• [Saved data entries]
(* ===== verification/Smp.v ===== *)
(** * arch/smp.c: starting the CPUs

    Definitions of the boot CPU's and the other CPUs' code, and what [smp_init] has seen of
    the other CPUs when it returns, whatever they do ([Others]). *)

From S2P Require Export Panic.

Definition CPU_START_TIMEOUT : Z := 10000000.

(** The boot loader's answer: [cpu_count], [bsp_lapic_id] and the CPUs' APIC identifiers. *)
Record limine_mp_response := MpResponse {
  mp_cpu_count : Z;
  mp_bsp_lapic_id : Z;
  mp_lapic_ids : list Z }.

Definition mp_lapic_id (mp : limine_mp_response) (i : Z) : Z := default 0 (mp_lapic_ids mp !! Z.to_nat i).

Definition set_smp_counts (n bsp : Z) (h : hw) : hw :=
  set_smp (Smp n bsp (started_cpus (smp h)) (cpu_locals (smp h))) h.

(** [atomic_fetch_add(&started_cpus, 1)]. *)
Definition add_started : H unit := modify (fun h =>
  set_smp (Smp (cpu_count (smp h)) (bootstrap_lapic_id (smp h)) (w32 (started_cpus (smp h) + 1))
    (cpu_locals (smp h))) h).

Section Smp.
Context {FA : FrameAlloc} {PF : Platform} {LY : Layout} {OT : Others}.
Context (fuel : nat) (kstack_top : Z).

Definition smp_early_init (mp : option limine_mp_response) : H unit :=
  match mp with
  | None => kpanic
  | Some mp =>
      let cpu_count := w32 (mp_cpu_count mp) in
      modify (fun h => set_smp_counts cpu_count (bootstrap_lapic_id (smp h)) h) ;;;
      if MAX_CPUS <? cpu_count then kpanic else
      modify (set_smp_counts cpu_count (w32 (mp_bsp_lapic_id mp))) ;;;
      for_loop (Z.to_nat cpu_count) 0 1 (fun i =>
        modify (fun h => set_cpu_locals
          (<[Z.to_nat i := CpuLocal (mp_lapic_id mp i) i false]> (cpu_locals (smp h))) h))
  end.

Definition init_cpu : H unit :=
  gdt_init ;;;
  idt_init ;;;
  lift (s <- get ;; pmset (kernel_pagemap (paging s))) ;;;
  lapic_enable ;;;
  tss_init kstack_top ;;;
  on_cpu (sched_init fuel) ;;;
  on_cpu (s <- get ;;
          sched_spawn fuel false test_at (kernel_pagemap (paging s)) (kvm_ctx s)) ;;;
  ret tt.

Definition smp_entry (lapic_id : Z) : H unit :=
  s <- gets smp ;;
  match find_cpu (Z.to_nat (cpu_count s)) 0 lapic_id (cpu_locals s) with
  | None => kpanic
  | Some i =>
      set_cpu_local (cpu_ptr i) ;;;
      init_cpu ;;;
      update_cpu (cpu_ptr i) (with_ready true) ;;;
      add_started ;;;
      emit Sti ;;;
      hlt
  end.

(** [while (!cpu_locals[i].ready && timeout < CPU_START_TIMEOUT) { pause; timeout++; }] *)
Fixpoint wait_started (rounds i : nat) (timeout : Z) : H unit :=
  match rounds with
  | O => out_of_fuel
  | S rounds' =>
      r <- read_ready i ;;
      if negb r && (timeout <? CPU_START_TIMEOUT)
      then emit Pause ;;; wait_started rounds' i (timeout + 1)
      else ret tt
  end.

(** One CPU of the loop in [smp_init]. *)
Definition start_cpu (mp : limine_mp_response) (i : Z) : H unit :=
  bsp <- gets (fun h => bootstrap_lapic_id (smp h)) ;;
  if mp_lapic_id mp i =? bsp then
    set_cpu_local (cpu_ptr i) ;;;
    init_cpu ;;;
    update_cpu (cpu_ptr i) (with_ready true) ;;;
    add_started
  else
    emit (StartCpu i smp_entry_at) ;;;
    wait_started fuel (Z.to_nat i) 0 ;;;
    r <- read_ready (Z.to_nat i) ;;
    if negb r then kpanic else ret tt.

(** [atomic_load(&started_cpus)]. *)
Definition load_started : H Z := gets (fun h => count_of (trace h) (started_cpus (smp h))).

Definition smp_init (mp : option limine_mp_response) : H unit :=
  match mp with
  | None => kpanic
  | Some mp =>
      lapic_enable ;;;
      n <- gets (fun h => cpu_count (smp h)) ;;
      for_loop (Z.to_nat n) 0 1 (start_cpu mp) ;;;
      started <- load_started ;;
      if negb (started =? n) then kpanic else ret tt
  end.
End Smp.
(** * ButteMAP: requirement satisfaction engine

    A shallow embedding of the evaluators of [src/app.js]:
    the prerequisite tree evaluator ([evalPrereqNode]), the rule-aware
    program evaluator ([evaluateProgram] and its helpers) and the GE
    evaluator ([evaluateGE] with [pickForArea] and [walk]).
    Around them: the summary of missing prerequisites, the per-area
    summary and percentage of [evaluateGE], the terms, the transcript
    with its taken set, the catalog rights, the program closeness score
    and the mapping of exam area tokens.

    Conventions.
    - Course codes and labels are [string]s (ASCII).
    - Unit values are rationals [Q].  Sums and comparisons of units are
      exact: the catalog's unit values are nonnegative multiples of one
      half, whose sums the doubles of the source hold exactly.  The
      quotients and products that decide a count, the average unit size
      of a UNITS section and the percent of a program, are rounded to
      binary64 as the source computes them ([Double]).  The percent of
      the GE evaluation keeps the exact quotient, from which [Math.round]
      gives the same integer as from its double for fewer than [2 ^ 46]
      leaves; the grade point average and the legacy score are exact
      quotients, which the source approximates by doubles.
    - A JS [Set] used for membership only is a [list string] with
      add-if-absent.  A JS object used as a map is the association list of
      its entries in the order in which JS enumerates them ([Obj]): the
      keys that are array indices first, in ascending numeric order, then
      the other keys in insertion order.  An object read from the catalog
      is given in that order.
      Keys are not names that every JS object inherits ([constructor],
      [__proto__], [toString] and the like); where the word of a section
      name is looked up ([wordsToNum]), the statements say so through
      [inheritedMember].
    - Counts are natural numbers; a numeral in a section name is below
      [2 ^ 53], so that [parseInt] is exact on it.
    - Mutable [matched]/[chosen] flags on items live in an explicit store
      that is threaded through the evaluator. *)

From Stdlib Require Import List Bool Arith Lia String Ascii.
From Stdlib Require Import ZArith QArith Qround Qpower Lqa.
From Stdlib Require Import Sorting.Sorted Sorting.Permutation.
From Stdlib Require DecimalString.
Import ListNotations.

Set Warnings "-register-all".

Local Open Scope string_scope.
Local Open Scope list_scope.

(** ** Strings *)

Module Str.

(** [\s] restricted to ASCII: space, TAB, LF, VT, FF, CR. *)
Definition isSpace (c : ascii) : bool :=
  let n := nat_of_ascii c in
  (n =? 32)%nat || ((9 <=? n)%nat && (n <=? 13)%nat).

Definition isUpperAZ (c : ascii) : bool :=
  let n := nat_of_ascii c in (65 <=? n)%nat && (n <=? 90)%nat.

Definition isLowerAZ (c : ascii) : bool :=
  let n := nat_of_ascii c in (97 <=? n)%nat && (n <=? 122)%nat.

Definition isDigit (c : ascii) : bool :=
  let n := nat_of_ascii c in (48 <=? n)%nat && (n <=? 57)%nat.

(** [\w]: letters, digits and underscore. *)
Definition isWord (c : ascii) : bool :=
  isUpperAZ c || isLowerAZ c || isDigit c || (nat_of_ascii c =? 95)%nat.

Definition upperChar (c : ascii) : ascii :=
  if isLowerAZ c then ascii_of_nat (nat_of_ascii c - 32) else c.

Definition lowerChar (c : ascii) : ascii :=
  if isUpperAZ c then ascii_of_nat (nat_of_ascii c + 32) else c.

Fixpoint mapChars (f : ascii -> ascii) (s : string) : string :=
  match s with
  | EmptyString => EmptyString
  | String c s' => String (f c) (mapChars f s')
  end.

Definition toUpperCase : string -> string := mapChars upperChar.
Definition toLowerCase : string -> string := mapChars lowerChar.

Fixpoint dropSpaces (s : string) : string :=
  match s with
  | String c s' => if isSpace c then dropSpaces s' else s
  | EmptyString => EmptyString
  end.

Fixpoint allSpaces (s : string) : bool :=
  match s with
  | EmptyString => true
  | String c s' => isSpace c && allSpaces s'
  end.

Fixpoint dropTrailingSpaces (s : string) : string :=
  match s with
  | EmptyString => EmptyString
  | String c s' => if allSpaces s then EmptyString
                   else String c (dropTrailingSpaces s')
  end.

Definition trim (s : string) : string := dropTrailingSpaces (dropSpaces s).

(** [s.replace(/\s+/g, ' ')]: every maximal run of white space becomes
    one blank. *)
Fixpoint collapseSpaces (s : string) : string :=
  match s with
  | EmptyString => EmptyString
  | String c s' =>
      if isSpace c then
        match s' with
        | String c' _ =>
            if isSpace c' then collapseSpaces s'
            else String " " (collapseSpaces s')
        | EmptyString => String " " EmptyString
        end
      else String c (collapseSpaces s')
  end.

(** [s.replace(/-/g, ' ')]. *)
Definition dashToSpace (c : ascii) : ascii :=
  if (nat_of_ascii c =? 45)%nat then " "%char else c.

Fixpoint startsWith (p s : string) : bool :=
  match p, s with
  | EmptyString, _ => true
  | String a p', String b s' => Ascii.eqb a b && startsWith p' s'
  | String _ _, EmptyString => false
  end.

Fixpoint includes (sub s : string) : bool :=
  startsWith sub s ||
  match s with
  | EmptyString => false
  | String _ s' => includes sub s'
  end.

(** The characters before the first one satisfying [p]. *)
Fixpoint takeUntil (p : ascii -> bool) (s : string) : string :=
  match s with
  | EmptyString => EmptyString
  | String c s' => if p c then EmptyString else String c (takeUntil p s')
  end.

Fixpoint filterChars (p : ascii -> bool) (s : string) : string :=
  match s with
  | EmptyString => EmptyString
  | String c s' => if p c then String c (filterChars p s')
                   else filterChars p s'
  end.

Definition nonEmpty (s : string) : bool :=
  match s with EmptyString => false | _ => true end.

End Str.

• [Problem] Your job is to print exactly the lines that run from the top of the entries through the line with "Context (fuel : nat) (kstack_top : Z).", and no others.

• [Reply to the exercise]
(* ===== verification/Smp.v ===== *)
(** * arch/smp.c: starting the CPUs

    Definitions of the boot CPU's and the other CPUs' code, and what [smp_init] has seen of
    the other CPUs when it returns, whatever they do ([Others]). *)

From S2P Require Export Panic.

Definition CPU_START_TIMEOUT : Z := 10000000.

(** The boot loader's answer: [cpu_count], [bsp_lapic_id] and the CPUs' APIC identifiers. *)
Record limine_mp_response := MpResponse {
  mp_cpu_count : Z;
  mp_bsp_lapic_id : Z;
  mp_lapic_ids : list Z }.

Definition mp_lapic_id (mp : limine_mp_response) (i : Z) : Z := default 0 (mp_lapic_ids mp !! Z.to_nat i).

Definition set_smp_counts (n bsp : Z) (h : hw) : hw :=
  set_smp (Smp n bsp (started_cpus (smp h)) (cpu_locals (smp h))) h.

(** [atomic_fetch_add(&started_cpus, 1)]. *)
Definition add_started : H unit := modify (fun h =>
  set_smp (Smp (cpu_count (smp h)) (bootstrap_lapic_id (smp h)) (w32 (started_cpus (smp h) + 1))
    (cpu_locals (smp h))) h).

Section Smp.
Context {FA : FrameAlloc} {PF : Platform} {LY : Layout} {OT : Others}.
Context (fuel : nat) (kstack_top : Z).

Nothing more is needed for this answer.